Saraswati Takes Back the Alphabet bursts onto the page in pieces, between languages, the product of a colonial past imagining a future in which “everyone / uses plural in the singular.” Unfolding in India, the United States, and globally, these poems probe the ways that history gets told by oppressors and how institutions from museums to schools reproduce that violence. Saraswati Takes Back the Alphabet aims to write through history, otherwise: to take back not just the alphabet but syntax too. Kamat’s lyric vision is vast, particular, and urgent, pointing us always towards the horizon and whatever lies beyond.”
        –Stephanie Young

Saraswati Takes Back the Alphabet feels like a gift, though I don’t want to assume it is for me, and I don’t want to intrude on the beauty of its landscape. Kamat is both fierce and gentle in these poems as she allows the reader to see into a history that is at once personal, local, trans-national, and global. Kamat doesn’t excuse the colonizers, nor does she excuse those who offer alibis for them.
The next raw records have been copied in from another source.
Lemma binary_search_by_spec :
  split_by ->
  match binary_search_by with
  | inl i => exists x, l !! i = Some x /\ f x = Eq
  | inr i => (i <= length l)%nat /\
      (forall j x, (j < i)%nat -> l !! j = Some x -> f x = Lt) /\
      (forall j x, (i <= j)%nat -> l !! j = Some x -> f x = Gt)
  end.
Proof.
  intros [Hup Hdown]. unfold binary_search_by.
  destruct (length l) as [|n] eqn:Hlen.
  { split; [done|]. split; [intros; lia|]. intros j x _ Hx.
    apply lookup_lt_Some in Hx. lia. }
  destruct (while_fuel_spec binary_search_step
    (fun s => (0 < s.2)%nat /\ (s.1 + s.2 <= S n)%nat /\
      (s.1 = O \/ cmp_at s.1 <> Gt) /\
      (forall j x, (s.1 + s.2 <= j)%nat -> l !! j = Some x -> f x = Gt))
    (fun base => (base < S n)%nat /\ (base = O \/ cmp_at base <> Gt) /\
      (forall j x, (base < j)%nat -> l !! j = Some x -> f x = Gt))
    (fun s => s.2)) with (fuel := S (S n)) (s := (O, S n)) as (base & -> & Hb & Hg & Hhi).
  - intros [base size] (H0 & H1 & H2 & H3). cbn [fst snd] in *. cbv beta iota zeta delta [binary_search_step].
    destruct (Nat.ltb_spec 1 size).
    + assert (0 < size / 2 < size)%nat.
      { split; [apply Nat.div_str_pos; lia|apply Nat.div_lt; lia]. }
      pose proof (Nat.Div0.mul_div_le size 2).
      split; [|cbn [snd]; lia]. cbn [fst snd]. destruct (cmp_at (base + size / 2)) eqn:Hc.
      * repeat split; [lia|lia|right; congruence|]. intros j x Hj. apply H3. lia.
      * repeat split; [lia|lia|right; congruence|]. intros j x Hj. apply H3. lia.
      * repeat split; [lia|lia|done|]. intros j x Hj Hx.
        unfold cmp_at in Hc. destruct (l !! (base + size / 2)%nat) as [y|] eqn:Hy.
        -- destruct (decide (j = base + size / 2)%nat) as [->|]; [by simplify_eq|].
           apply (Hup (base + size / 2)%nat j y x); [lia|done..].
        -- apply lookup_ge_None in Hy. apply lookup_lt_Some in Hx. lia.
    + split; [lia|split; [done|]]. intros j x Hj. apply H3. lia.
  - simpl. split; [lia|split; [lia|split; [by left|]]]. intros j x Hj Hx.
    apply lookup_lt_Some in Hx. lia.
  - simpl. lia.
  - simpl. unfold id. destruct (lookup_lt_is_Some_2 l base) as [x Hx]; [lia|].
    unfold cmp_at in Hg |- *. rewrite Hx in Hg |- *. destruct (f x) eqn:Hf.
    + by exists x.
    + split; [lia|]. split; [|intros j y Hj; apply Hhi; lia].
      intros j y Hj Hy. destruct (decide (j = base)) as [->|]; [by simplify_eq|].
      apply (Hdown j base y x); [lia|done..].
    + destruct Hg as [->|]; [|done]. split; [lia|]. split; [intros; lia|].
      intros j y _ Hy. destruct j; [by simplify_eq|]. apply (Hhi (S j)); [lia|done].
Qed.
End binary_search.

(** * Vectors

    Rust's [Vec::insert], [iter().position] and [Vec::retain] on lists;
    [Vec::remove] is stdpp's [delete] on an index in range. *)

Definition vec_insert {A : Type} (i : nat) (x : A) (l : list A) : list A :=
  take i l ++ x :: drop i l.

Fixpoint position {A : Type} (p : A -> bool) (l : list A) : option nat :=
  match l with
  | [] => None
  | x :: l => if p x then Some O else S <$> position p l
  end.

Definition retain {A : Type} (p : A -> bool) (l : list A) : list A :=
  List.filter p l.

(** [Vec::get(i)] as a [nat] index; [find]: the first element satisfying [p]. *)
Definition find {A : Type} (p : A -> bool) (l : list A) : option A := List.find p l.

Definition update_at {A : Type} (i : nat) (f : A -> A) (l : list A) : list A :=
  match l !! i with Some x => <[i := f x]> l | None => l end.

Section vectors.
Context {A : Type}.
Implicit Types (l : list A) (p : A -> bool).

Lemma length_vec_insert i x l : length (vec_insert i x l) = S (length l).
Proof.
  unfold vec_insert. rewrite length_app. simpl.
  rewrite length_take, length_drop. lia.
Qed.

Lemma elem_of_vec_insert i x l y : y ∈ vec_insert i x l <-> y = x \/ y ∈ l.
Proof.
  unfold vec_insert. rewrite elem_of_app, elem_of_cons.
  rewrite <- (take_drop i l) at 3. rewrite elem_of_app. tauto.
Qed.

Lemma vec_insert_Permutation i x l : vec_insert i x l ≡ₚ x :: l.
Proof.
  unfold vec_insert. rewrite <- Permutation_middle, take_drop. done.
Qed.

Lemma position_Some p l i :
  position p l = Some i ->
  exists x, l !! i = Some x /\ p x = true /\
    forall j y, (j < i)%nat -> l !! j = Some y -> p y = false.
Proof.
  revert i; induction l as [|x l IH]; intros i; simpl; [done|].
  destruct (p x) eqn:Hp.
  - intros [= <-]. exists x. split; [done|split; [done|]]. intros; lia.
  - intros Hi. destruct (position p l) as [k|]; [|done].
    simplify_eq/=. destruct (IH k eq_refl) as (y & ? & ? & Hlt).
    exists y. split; [done|split; [done|]].
    intros [|j] z Hj Hz; simplify_eq/=; [done|]. apply (Hlt j); [lia|done].
Qed.

Lemma position_None p l : position p l = None <-> forall x, x ∈ l -> p x = false.
Proof.
  induction l as [|x l IH]; simpl.
  - split; [|done]. intros _ x Hx. by apply elem_of_nil in Hx.
  - destruct (p x) eqn:Hp; split.
    + done.
    + intros H. specialize (H x). rewrite Hp in H.
      discriminate H. apply elem_of_cons. by left.
    + intros H y Hy. apply elem_of_cons in Hy as [->|Hy]; [done|].
      destruct (position p l); [done|]. by apply IH.
    + intros H. destruct IH as [_ IH]. rewrite IH; [done|].
      intros y Hy. apply H. apply elem_of_cons. by right.
Qed.

Lemma position_app_r p l1 x l2 :
  (forall y, y ∈ l1 -> p y = false) -> p x = true ->
  position p (l1 ++ x :: l2) = Some (length l1).
Proof.
  intros H1 Hx. induction l1 as [|y l1 IH]; simpl.
  - by rewrite Hx.
  - rewrite (H1 y) by (apply elem_of_cons; by left).
    rewrite IH; [done|]. intros z Hz. apply H1. apply elem_of_cons. by right.
Qed.

Lemma elem_of_retain p l x : x ∈ retain p l <-> x ∈ l /\ p x = true.
Proof.
  unfold retain. rewrite !list_elem_of_In. apply List.filter_In.
Qed.

Lemma retain_all p l : (forall x, x ∈ l -> p x = true) -> retain p l = l.
Proof.
  unfold retain. induction l as [|x l IH]; intros H; simpl; [done|].
  rewrite (H x) by (apply elem_of_cons; by left).
  f_equal. apply IH. intros y Hy. apply H. apply elem_of_cons. by right.
Qed.

Lemma retain_cons p x l : retain p (x :: l) = if p x then x :: retain p l else retain p l.
Proof. done. Qed.

Lemma retain_app p l1 l2 : retain p (l1 ++ l2) = retain p l1 ++ retain p l2.
Proof. unfold retain. apply List.filter_app. Qed.

Lemma retain_ext p q l : (forall x, x ∈ l -> p x = q x) -> retain p l = retain q l.
Proof.
  intros H. unfold retain. apply List.filter_ext_in. intros x Hx. apply H. by apply list_elem_of_In.
Qed.

Lemma retain_retain p q l : retain p (retain q l) = retain (fun x => q x && p x) l.
Proof.
  unfold retain. induction l as [|x l IH]; simpl; [done|].
  destruct (q x); simpl; [|done]. destruct (p x); by rewrite IH.
Qed.

Lemma retain_NoDup p l : NoDup l -> NoDup (retain p l).
Proof.
  unfold retain. induction 1 as [|x l Hx Hl IH]; simpl; [constructor|].
  destruct (p x); [|done]. constructor; [|done].
  intros Hin. apply Hx. apply list_elem_of_In in Hin.
  apply List.filter_In in Hin as [Hin _]. by apply list_elem_of_In.
Qed.

Lemma length_update_at i f l : length (update_at i f l) = length l.
Proof. unfold update_at. destruct (l !! i); [by rewrite length_insert|done]. Qed.

Lemma lookup_update_at i f l j :
  update_at i f l !! j = if decide (i = j) then f <$> l !! j else l !! j.
Proof.
  unfold update_at. destruct (l !! i) as [x|] eqn:Hi; case_decide; subst.
  - rewrite Hi. simpl. apply list_lookup_insert_eq.
    by apply lookup_lt_Some in Hi.
  - by rewrite list_lookup_insert_ne.
  - by rewrite Hi.
  - done.
Qed.

Lemma update_at_id i f l x : l !! i = Some x -> f x = x -> update_at i f l = l.
Proof.
  intros Hi Hf. unfold update_at. rewrite Hi, Hf. by apply list_insert_id.
Qed.

Lemma update_at_compose i f g l :
  update_at i g (update_at i f l) = update_at i (fun x => g (f x)) l.
Proof.
  apply list_eq. intros j. rewrite !lookup_update_at.
  case_decide; [|done]. by destruct (l !! j).
Qed.
End vectors.

Arguments vec_insert : simpl never.
Arguments update_at : simpl never.

Create HintDb oak discriminated.
#[export] Hint Resolve retain_NoDup : oak.

(** * Tactics *)

(** Turn boolean comparisons on [Z] into propositions. *)
Ltac b2p :=
  repeat match goal with
  | H : (_ && _)%bool = true |- _ => apply andb_true_iff in H; destruct H
  | H : (_ || _)%bool = false |- _ => apply orb_false_iff in H; destruct H
  | H : negb _ = true |- _ => apply negb_true_iff in H
  | H : negb _ = false |- _ => apply negb_false_iff in H
  | H : (_ =? _)%Z = true |- _ => apply Z.eqb_eq in H
  | H : (_ =? _)%Z = false |- _ => apply Z.eqb_neq in H
  | H : (_ <? _)%Z = true |- _ => apply Z.ltb_lt in H
  | H : (_ <? _)%Z = false |- _ => apply Z.ltb_ge in H
  | H : (_ <=? _)%Z = true |- _ => apply Z.leb_le in H
  | H : (_ <=? _)%Z = false |- _ => apply Z.leb_gt in H
  | H : (_ =? _)%nat = true |- _ => apply Nat.eqb_eq in H
  | H : (_ =? _)%nat = false |- _ => apply Nat.eqb_neq in H
  | H : (_ <? _)%nat = true |- _ => apply Nat.ltb_lt in H
  | H : (_ <? _)%nat = false |- _ => apply Nat.ltb_ge in H
  end.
She insists that the reader acknowledge history, its violence, and how that history and violence has trickled down for generations, how it sits in language, museums, pop culture, elementary schools. She does this with striking beauty and clarity of voice, writing in both English and Konkani: ‘Kittle ghant zalle? / the moth ate the one / someone stole the two / hid it inside the moon.’”
        –Hilary Brown

“Any verse worthy of the name poetry makes language and the culture it supports new. Shilpa Kamat’s engaging Saraswati Takes Back the Alphabet does just that. Her newness is not, however, for the sake of experimentation, but grows out of a fundamental condition of humankind: migration. The Konkani culture and language of southwest India are the starting point for the poet’s search for poetic form. The layers of culture—Hindu, Portuguese, British, among others—are then translated into present-day America; translated not so much in the primary sense of one language to another (although there is that), but translated as in changed or moved from one place to another, especially from a condition bound by time to one that is timeless. These poems sing to the places we all find and the inevitable displacement we feel.”
        –Greg Hewett, author of Blindsight

Author

Shilpa Kamat is a writer, educator, and healing arts practitioner based in Northern California. She has an MFA in Creative Writing from Mills College, where she was awarded the Marion Hood Boess Haworth Prize. She was a finalist for Tu Books’ New Visions award. Her work is informed by her intersectional identities, her spiritual journey, her diverse communities, and the natural world.

Artwork

Cover by LK James.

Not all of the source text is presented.